***** Task material

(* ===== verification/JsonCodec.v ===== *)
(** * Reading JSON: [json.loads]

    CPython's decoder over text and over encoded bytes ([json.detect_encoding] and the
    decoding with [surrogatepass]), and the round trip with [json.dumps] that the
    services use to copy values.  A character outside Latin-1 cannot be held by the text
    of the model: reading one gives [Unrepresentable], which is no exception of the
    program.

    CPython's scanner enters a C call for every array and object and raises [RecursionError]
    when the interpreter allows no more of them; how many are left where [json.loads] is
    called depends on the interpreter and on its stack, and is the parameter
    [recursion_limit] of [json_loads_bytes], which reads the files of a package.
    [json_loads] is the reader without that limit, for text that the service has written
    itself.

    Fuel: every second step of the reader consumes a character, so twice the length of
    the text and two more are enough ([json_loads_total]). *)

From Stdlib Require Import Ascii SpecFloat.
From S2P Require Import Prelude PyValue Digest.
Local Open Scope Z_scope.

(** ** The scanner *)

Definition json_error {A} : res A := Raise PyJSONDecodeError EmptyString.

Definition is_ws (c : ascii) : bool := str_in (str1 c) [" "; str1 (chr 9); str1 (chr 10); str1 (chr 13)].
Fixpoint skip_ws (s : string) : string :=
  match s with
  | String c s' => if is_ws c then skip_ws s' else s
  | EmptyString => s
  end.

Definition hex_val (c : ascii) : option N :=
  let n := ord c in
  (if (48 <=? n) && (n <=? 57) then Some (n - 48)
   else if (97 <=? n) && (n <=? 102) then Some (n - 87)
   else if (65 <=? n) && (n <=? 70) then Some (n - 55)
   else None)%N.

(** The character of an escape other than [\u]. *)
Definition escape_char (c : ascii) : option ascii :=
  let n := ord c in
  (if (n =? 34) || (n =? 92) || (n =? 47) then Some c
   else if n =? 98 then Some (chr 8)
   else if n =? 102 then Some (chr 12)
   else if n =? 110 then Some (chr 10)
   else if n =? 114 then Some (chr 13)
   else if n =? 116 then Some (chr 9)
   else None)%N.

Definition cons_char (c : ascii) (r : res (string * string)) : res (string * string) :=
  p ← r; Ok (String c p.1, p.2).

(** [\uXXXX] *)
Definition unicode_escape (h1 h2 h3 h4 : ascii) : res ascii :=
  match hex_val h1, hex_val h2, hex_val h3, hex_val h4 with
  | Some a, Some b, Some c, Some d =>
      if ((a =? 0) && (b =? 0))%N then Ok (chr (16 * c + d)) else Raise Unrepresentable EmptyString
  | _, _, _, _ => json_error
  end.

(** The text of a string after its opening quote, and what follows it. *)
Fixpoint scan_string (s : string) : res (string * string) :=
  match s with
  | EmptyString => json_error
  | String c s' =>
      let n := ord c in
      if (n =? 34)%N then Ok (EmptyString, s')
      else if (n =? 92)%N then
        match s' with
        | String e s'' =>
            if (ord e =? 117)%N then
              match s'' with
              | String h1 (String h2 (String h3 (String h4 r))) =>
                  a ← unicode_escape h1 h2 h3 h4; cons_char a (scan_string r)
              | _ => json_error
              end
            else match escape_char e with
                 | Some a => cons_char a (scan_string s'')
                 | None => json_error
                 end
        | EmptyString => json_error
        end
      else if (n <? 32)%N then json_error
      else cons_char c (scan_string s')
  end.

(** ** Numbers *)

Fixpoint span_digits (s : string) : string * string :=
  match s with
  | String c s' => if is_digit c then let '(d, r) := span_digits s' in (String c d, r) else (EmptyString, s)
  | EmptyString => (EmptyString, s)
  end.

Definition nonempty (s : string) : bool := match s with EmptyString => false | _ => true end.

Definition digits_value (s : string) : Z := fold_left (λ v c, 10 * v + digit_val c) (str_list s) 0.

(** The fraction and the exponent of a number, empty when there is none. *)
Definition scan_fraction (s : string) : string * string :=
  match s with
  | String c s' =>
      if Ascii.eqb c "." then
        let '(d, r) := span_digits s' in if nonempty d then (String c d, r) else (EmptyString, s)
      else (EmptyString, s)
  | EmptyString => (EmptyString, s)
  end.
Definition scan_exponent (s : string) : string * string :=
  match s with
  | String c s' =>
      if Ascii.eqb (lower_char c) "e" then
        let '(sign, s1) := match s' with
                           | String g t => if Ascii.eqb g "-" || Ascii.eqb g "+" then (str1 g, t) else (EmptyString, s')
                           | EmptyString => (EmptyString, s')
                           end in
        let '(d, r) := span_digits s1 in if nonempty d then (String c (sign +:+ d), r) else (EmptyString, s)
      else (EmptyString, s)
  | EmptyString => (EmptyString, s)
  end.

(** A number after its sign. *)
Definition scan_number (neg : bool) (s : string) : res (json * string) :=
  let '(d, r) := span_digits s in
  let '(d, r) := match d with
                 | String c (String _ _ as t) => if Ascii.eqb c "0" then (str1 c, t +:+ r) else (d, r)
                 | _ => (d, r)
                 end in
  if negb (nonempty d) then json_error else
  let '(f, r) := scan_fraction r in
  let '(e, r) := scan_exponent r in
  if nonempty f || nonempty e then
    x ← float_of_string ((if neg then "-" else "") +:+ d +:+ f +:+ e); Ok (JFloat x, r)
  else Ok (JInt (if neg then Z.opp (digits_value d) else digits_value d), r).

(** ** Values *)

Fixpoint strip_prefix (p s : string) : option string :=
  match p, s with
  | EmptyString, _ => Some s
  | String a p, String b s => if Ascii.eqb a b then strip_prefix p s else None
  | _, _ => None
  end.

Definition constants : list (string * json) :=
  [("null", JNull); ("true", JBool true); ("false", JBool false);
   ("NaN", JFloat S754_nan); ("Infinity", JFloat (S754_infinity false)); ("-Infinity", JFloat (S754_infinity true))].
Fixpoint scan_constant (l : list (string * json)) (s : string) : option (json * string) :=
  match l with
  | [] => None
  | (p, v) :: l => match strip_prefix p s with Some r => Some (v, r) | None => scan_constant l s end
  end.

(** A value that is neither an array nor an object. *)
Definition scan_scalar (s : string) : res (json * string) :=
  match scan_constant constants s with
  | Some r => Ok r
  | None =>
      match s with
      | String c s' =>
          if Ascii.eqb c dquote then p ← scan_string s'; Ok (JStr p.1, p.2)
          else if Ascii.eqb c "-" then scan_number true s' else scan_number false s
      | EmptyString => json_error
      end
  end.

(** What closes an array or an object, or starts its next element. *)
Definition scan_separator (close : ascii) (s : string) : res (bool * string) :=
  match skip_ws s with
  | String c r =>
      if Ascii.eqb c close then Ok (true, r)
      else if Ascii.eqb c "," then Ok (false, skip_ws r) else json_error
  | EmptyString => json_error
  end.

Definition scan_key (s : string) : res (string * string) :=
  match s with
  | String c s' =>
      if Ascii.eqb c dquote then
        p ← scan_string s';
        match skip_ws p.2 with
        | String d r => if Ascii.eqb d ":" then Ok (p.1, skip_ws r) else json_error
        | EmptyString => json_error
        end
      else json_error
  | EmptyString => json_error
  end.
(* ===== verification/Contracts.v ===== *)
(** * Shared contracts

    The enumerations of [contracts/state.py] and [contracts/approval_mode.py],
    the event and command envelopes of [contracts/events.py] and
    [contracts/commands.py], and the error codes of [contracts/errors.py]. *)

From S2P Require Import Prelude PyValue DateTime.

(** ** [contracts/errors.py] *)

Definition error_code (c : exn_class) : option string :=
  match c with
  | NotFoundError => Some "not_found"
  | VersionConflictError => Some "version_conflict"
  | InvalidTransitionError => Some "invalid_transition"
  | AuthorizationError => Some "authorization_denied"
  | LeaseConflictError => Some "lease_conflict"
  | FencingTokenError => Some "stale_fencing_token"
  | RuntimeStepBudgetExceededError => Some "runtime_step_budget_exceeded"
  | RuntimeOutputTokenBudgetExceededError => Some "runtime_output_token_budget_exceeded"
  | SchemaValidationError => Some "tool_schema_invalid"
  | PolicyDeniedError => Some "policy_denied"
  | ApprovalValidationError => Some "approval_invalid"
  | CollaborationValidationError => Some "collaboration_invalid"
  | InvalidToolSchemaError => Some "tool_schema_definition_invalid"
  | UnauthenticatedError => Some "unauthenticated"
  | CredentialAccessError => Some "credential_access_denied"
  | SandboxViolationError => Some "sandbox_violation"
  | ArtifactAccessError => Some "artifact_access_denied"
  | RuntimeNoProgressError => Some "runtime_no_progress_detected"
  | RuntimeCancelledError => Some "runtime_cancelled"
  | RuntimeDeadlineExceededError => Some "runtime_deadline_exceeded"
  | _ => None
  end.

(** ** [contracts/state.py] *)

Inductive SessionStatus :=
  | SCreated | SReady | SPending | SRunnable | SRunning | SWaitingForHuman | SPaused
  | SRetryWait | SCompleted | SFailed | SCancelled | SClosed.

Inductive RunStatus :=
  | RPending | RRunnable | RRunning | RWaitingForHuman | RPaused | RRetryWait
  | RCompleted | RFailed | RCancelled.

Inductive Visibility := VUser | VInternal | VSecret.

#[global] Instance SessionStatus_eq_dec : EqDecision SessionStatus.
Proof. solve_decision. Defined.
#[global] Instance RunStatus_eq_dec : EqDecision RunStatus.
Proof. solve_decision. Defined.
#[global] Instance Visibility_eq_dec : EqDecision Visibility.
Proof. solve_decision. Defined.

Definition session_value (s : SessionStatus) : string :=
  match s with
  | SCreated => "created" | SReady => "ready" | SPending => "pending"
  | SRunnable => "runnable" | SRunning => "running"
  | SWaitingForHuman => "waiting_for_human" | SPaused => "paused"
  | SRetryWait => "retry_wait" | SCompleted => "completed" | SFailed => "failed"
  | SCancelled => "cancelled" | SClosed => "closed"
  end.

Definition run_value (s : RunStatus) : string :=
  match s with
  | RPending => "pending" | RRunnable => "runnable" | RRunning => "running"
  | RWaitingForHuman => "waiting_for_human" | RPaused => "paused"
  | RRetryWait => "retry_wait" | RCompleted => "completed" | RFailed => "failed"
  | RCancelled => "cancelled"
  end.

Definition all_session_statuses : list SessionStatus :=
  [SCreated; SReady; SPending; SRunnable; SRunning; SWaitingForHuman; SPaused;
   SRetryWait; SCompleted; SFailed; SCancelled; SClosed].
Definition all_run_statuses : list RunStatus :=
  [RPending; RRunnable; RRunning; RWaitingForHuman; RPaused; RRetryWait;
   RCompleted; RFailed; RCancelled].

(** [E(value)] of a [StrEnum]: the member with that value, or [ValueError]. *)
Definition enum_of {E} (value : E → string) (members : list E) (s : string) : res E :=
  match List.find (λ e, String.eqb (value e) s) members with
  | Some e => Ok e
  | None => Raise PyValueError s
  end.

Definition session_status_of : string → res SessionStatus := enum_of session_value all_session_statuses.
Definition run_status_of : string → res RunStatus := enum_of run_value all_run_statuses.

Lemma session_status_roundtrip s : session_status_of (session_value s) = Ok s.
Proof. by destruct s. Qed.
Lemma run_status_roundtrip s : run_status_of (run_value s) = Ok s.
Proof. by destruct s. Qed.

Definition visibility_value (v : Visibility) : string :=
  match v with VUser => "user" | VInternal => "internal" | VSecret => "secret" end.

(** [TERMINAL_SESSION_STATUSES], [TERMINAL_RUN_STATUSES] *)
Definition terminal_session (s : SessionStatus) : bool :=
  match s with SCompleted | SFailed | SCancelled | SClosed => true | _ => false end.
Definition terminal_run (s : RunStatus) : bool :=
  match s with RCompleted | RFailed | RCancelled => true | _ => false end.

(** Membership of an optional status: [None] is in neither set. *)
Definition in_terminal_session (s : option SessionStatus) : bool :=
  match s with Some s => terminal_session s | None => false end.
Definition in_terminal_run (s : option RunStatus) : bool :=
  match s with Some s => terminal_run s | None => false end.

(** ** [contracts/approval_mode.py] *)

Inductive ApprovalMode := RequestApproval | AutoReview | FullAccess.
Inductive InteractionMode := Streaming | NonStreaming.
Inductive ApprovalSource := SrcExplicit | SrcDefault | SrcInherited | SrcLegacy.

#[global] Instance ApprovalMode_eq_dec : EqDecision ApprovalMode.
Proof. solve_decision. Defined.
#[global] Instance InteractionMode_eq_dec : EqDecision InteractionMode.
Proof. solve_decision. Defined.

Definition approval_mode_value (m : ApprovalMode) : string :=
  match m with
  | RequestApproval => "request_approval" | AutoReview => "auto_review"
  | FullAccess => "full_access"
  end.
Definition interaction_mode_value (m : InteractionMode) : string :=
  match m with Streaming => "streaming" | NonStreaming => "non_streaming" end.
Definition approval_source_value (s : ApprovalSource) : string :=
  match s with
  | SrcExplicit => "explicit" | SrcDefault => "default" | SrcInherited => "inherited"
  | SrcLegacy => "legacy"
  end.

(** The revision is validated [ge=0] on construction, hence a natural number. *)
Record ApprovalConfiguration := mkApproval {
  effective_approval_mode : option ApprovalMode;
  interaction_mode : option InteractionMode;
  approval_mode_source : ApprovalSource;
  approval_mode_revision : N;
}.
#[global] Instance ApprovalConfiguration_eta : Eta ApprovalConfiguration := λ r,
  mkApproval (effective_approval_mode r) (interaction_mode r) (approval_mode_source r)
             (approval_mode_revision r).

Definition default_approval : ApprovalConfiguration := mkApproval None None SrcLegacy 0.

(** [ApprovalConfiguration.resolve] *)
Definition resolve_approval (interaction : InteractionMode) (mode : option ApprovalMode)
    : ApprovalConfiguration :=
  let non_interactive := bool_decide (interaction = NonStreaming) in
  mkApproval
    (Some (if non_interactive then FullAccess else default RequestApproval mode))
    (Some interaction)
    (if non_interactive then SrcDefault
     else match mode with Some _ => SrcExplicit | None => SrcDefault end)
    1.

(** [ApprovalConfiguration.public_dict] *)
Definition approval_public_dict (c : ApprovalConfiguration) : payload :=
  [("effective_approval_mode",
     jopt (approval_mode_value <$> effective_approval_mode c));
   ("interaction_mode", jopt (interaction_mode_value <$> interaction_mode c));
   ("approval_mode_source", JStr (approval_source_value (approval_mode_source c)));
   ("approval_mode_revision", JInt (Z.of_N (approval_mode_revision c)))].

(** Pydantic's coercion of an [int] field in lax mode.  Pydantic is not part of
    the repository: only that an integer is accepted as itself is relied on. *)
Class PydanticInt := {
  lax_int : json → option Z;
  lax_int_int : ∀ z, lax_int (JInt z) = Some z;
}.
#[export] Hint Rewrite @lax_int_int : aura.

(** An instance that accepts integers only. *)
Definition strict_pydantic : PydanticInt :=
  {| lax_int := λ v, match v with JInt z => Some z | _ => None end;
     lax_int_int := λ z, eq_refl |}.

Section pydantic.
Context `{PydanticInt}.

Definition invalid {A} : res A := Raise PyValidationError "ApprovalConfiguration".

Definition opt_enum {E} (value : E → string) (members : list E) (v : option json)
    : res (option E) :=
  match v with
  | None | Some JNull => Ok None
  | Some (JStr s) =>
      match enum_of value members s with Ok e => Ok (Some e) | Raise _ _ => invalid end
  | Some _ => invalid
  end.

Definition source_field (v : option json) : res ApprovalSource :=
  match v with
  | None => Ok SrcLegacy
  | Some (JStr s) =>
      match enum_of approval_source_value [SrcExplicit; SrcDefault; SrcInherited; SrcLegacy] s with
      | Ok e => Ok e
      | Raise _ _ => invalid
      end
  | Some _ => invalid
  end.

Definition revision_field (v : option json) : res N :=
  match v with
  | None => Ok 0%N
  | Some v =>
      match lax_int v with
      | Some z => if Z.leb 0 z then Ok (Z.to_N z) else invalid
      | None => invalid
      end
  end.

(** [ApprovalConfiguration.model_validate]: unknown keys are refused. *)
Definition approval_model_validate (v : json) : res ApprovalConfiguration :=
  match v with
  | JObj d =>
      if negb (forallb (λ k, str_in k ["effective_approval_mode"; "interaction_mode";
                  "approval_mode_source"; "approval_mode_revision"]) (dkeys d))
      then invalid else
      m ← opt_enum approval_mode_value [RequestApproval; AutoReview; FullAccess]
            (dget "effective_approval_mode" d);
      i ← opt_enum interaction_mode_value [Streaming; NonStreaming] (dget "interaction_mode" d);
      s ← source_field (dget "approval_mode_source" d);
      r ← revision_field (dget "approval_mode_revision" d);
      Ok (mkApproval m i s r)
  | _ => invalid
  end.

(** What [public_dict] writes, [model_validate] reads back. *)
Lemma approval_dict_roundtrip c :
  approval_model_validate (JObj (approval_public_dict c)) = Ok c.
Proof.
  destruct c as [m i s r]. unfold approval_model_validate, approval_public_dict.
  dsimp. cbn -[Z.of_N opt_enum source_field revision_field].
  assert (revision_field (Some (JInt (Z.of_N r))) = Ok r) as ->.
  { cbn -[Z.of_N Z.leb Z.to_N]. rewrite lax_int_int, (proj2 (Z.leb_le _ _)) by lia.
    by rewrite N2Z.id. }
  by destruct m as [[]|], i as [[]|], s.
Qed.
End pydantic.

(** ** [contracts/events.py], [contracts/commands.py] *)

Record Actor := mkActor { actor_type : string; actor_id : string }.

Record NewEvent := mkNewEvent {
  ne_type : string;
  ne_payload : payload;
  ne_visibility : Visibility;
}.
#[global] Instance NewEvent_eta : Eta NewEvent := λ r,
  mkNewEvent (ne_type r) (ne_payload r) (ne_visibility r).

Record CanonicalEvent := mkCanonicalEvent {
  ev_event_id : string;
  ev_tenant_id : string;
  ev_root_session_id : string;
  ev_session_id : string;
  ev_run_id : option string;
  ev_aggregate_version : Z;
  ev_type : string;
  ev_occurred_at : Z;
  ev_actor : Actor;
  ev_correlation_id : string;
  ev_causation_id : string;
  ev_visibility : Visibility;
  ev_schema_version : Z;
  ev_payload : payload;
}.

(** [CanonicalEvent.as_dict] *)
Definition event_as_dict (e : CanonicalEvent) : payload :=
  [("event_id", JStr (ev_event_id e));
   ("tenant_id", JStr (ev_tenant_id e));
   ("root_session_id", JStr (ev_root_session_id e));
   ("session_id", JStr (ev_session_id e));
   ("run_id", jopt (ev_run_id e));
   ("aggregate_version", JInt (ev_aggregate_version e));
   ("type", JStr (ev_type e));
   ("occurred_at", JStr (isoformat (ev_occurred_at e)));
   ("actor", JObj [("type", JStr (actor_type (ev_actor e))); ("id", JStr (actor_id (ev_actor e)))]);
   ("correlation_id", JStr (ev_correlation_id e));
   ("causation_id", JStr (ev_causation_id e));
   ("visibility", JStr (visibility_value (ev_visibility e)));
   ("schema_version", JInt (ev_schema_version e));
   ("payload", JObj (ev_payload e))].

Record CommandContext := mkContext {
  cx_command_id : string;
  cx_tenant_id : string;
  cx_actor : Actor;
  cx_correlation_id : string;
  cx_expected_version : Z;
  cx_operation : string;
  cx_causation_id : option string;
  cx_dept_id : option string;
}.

**********

## Directions
Where a line of the entries holds the string "SPending", include it in the count, and give only the final number.

## Written response
3